(Problem):
Please output exactly the lines that run from the line with "- intros [n" through the final line of the data, inclusive, and nothing more.

(Stored data entries)
+++++

(** C2, amended: a failed attempt is retried exactly when its error is a
    rate-limit signal and it is not the seventh attempt; a failure that
    is not a rate-limit signal is thrown at once, and on the first
    attempt that leaves exactly one request made. *)
Theorem retried_iff_rate_limit_within_budget
    (parseURL : nat → string → Thrown + Output) (feed : string)
    (attemptCount : Z) (w : World) (error : Thrown) :
  parseURL (List.length (requests w)) feed = inl error →
  (retried parseURL feed attemptCount w
     ↔ rate_limit_signal error ∧ attemptCount + 1 <= maxRetries)
  ∧ (¬ rate_limit_signal error →
       iteration parseURL feed attemptCount w
       = (Throw error, after_fetch [ParseURL feed] [] w))
  ∧ (¬ rate_limit_signal error →
       ∃ w', getRSSFeed parseURL feed w = (Throw error, w')
             ∧ requests w' = requests w ++ [ParseURL feed]
             ∧ timeouts w' = timeouts w).
Proof.
  intros Herr. rewrite <- is429Error_spec.
  split; [split | split].
  - intros [n [w' Hrun]]. destruct (is429Error error) eqn:E429.
    + split; [done|].
      destruct (Z.le_gt_cases (attemptCount + 1) maxRetries) as [?|Hgt]; [done|].
      rewrite (iteration_throw _ _ _ _ error) in Hrun by (done || (right; lia)).
      discriminate.
    + rewrite (iteration_throw _ _ _ _ error) in Hrun by (done || by left).
      discriminate.
  - intros [H429 Hle]. do 2 eexists. by apply iteration_retry.
  - intros Hnot. apply iteration_throw; [done|]. left.
    by destruct (is429Error error).
  - intros Hnot. eexists. split.
    + apply (getRSSFeed_throws parseURL feed [] error); simpl; try done; try lia.
      * by rewrite Nat.add_0_r.
      * left. by destruct (is429Error error).
    + split; [done|]. simpl. by rewrite app_nil_r.
Qed.

Lemma retried_iff_rate_limit_within_budget_witness :
  ¬ rate_limit_signal error404
  ∧ ∃ w', getRSSFeed (always_rejects error404) example_feed empty_world
          = (Throw error404, w')
          ∧ requests w' = [ParseURL example_feed]
          ∧ timeouts w' = [].
Proof.
  assert (¬ rate_limit_signal error404) as Hnot.
  { rewrite <- is429Error_spec. vm_compute. discriminate. }
  split; [exact Hnot|].
  destruct (retried_iff_rate_limit_within_budget (always_rejects error404)
              example_feed 0 empty_world error404 eq_refl) as [_ [_ H]].
  exact (H Hnot).
Defined.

+++++

(Task result):
  - intros [n [w' Hrun]]. destruct (is429Error error) eqn:E429.
    + split; [done|].
      destruct (Z.le_gt_cases (attemptCount + 1) maxRetries) as [?|Hgt]; [done|].
      rewrite (iteration_throw _ _ _ _ error) in Hrun by (done || (right; lia)).
      discriminate.
    + rewrite (iteration_throw _ _ _ _ error) in Hrun by (done || by left).
      discriminate.
  - intros [H429 Hle]. do 2 eexists. by apply iteration_retry.
  - intros Hnot. apply iteration_throw; [done|]. left.
    by destruct (is429Error error).
  - intros Hnot. eexists. split.
    + apply (getRSSFeed_throws parseURL feed [] error); simpl; try done; try lia.
      * by rewrite Nat.add_0_r.
      * left. by destruct (is429Error error).
    + split; [done|]. simpl. by rewrite app_nil_r.
Qed.

Lemma retried_iff_rate_limit_within_budget_witness :
  ¬ rate_limit_signal error404
  ∧ ∃ w', getRSSFeed (always_rejects error404) example_feed empty_world
          = (Throw error404, w')
          ∧ requests w' = [ParseURL example_feed]
          ∧ timeouts w' = [].
Proof.
  assert (¬ rate_limit_signal error404) as Hnot.
  { rewrite <- is429Error_spec. vm_compute. discriminate. }
  split; [exact Hnot|].
  destruct (retried_iff_rate_limit_within_budget (always_rejects error404)
              example_feed 0 empty_world error404 eq_refl) as [_ [_ H]].
  exact (H Hnot).
Defined.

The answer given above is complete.